### [Exercise brief]
Please reproduce verbatim the lines below, from the first through the one with "(** Read the directory entry at [off]. *)".

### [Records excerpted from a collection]
-*-*-

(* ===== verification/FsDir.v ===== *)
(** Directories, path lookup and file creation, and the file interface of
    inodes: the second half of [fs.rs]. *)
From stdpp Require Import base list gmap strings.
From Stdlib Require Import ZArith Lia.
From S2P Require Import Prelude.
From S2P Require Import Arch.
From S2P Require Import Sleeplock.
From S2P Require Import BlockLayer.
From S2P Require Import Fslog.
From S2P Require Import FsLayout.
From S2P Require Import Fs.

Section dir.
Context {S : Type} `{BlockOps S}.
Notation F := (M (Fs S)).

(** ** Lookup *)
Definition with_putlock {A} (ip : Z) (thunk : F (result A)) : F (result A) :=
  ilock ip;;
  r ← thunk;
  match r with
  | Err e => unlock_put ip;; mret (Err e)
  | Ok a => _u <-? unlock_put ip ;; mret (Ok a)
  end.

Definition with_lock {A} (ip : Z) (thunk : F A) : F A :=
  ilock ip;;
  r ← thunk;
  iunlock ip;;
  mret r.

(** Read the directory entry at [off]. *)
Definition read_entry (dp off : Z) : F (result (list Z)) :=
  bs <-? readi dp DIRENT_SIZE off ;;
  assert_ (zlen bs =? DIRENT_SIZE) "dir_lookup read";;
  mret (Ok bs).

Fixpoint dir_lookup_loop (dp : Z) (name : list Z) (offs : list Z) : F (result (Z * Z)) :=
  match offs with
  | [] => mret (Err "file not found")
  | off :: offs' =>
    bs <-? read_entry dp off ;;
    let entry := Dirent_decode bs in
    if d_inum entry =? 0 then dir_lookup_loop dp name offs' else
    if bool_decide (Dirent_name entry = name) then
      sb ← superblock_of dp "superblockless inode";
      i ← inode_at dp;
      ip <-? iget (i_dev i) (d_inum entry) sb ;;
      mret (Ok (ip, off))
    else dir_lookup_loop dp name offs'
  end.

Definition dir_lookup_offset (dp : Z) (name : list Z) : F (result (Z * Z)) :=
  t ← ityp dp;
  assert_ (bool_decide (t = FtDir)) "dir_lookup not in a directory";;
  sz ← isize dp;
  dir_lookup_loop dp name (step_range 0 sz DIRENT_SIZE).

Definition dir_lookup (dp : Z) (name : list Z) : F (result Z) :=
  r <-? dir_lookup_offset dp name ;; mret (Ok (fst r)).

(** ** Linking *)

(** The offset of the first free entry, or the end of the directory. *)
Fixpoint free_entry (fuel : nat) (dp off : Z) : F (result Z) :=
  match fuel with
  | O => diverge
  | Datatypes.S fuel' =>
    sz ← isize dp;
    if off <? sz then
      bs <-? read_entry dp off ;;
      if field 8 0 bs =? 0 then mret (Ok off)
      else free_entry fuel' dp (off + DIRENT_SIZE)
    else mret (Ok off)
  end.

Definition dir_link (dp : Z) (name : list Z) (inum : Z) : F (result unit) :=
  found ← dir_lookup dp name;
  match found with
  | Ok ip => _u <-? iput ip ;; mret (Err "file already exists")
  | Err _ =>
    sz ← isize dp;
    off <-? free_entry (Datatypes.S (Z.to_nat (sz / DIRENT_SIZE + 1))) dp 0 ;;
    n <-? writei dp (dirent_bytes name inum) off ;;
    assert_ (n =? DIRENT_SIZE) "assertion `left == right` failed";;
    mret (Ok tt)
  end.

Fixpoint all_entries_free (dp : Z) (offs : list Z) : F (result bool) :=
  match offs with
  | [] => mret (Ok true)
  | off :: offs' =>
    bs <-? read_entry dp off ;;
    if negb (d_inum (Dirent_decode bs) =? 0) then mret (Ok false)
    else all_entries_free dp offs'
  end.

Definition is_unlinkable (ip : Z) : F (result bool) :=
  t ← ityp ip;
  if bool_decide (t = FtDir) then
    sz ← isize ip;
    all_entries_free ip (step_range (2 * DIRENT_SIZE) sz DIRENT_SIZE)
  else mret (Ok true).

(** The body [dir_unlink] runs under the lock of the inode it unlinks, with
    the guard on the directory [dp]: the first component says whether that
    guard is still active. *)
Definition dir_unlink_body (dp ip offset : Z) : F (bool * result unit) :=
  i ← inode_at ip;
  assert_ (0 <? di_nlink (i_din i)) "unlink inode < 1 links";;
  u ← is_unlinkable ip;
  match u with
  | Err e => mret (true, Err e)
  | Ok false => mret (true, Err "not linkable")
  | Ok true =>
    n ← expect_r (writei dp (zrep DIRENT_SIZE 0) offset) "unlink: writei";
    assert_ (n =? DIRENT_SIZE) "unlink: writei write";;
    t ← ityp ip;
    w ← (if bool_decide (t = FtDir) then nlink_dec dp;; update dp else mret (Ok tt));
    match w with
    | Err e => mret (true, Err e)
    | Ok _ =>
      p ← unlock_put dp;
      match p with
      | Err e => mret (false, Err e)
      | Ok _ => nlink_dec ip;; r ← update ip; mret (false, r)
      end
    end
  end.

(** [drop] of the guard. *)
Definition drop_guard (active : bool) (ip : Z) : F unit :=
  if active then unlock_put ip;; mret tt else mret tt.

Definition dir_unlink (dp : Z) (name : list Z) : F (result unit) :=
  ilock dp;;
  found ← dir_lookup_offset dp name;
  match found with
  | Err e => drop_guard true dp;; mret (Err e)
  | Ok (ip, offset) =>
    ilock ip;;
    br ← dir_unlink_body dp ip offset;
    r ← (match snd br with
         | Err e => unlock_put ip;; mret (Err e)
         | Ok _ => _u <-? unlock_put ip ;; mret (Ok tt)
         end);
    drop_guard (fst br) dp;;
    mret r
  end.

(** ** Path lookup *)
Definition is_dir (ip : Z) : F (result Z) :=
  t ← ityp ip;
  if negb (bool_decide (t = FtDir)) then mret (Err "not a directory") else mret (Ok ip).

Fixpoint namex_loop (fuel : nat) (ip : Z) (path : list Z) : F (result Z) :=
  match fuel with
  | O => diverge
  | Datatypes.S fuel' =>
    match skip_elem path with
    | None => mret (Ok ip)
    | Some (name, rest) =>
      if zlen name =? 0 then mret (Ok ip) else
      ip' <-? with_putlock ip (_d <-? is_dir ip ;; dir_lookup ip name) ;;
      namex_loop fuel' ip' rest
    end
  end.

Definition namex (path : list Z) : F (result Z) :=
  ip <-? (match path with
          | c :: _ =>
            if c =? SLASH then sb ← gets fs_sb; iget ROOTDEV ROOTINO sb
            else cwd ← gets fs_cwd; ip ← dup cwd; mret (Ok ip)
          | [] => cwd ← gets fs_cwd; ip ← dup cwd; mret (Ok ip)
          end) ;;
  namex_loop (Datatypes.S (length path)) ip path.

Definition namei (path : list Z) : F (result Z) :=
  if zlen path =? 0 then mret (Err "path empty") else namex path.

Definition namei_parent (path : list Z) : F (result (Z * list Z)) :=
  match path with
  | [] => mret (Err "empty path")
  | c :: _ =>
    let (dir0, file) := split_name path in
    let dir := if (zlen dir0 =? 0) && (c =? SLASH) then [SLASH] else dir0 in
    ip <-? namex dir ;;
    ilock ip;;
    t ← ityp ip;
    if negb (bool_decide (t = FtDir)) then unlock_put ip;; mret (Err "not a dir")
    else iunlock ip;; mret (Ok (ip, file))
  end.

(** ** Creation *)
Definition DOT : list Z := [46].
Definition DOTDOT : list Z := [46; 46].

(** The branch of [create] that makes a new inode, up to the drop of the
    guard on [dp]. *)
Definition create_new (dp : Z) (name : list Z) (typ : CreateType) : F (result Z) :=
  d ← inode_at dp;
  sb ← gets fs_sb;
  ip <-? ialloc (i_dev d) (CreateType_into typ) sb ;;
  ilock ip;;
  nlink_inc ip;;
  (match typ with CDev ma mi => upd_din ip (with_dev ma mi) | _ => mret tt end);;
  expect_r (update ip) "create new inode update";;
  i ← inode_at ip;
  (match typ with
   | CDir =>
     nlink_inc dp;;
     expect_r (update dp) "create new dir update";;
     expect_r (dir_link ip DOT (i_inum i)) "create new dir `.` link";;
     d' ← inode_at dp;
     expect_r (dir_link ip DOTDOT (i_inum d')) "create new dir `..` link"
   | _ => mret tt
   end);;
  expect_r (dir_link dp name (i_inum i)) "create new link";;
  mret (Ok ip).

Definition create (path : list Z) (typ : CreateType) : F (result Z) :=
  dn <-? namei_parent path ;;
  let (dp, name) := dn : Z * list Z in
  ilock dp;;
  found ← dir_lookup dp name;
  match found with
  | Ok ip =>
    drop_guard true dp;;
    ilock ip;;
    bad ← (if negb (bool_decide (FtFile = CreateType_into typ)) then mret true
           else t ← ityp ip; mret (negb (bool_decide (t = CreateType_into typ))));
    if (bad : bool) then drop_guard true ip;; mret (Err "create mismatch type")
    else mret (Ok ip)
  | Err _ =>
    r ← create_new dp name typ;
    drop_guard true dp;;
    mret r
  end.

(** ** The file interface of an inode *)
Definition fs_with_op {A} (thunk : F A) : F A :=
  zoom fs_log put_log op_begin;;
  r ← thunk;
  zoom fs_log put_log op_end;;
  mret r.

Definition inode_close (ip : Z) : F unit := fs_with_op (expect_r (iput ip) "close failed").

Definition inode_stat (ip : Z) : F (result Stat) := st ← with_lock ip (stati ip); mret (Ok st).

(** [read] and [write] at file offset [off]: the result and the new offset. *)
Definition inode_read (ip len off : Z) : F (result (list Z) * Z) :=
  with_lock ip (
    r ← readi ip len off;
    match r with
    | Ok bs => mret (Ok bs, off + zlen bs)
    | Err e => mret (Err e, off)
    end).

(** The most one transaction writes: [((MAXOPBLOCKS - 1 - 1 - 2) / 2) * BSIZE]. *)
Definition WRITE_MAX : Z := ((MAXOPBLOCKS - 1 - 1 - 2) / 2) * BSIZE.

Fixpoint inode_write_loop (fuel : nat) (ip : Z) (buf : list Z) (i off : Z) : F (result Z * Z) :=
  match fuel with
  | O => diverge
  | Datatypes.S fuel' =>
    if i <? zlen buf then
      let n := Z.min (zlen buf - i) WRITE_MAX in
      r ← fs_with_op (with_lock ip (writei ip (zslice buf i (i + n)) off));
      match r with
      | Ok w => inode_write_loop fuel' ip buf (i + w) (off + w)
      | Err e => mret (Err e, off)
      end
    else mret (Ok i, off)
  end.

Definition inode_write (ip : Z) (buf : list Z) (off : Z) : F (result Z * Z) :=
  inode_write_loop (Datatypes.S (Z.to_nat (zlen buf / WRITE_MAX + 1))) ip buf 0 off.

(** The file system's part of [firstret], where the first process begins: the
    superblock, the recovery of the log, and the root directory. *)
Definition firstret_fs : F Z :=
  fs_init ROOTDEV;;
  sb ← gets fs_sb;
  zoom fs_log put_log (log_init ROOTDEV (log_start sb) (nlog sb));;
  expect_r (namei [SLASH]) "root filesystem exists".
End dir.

-*-*-

### [Problem solution]
(* ===== verification/FsDir.v ===== *)
(** Directories, path lookup and file creation, and the file interface of
    inodes: the second half of [fs.rs]. *)
From stdpp Require Import base list gmap strings.
From Stdlib Require Import ZArith Lia.
From S2P Require Import Prelude.
From S2P Require Import Arch.
From S2P Require Import Sleeplock.
From S2P Require Import BlockLayer.
From S2P Require Import Fslog.
From S2P Require Import FsLayout.
From S2P Require Import Fs.

Section dir.
Context {S : Type} `{BlockOps S}.
Notation F := (M (Fs S)).

(** ** Lookup *)
Definition with_putlock {A} (ip : Z) (thunk : F (result A)) : F (result A) :=
  ilock ip;;
  r ← thunk;
  match r with
  | Err e => unlock_put ip;; mret (Err e)
  | Ok a => _u <-? unlock_put ip ;; mret (Ok a)
  end.

Definition with_lock {A} (ip : Z) (thunk : F A) : F A :=
  ilock ip;;
  r ← thunk;
  iunlock ip;;
  mret r.

(** Read the directory entry at [off]. *)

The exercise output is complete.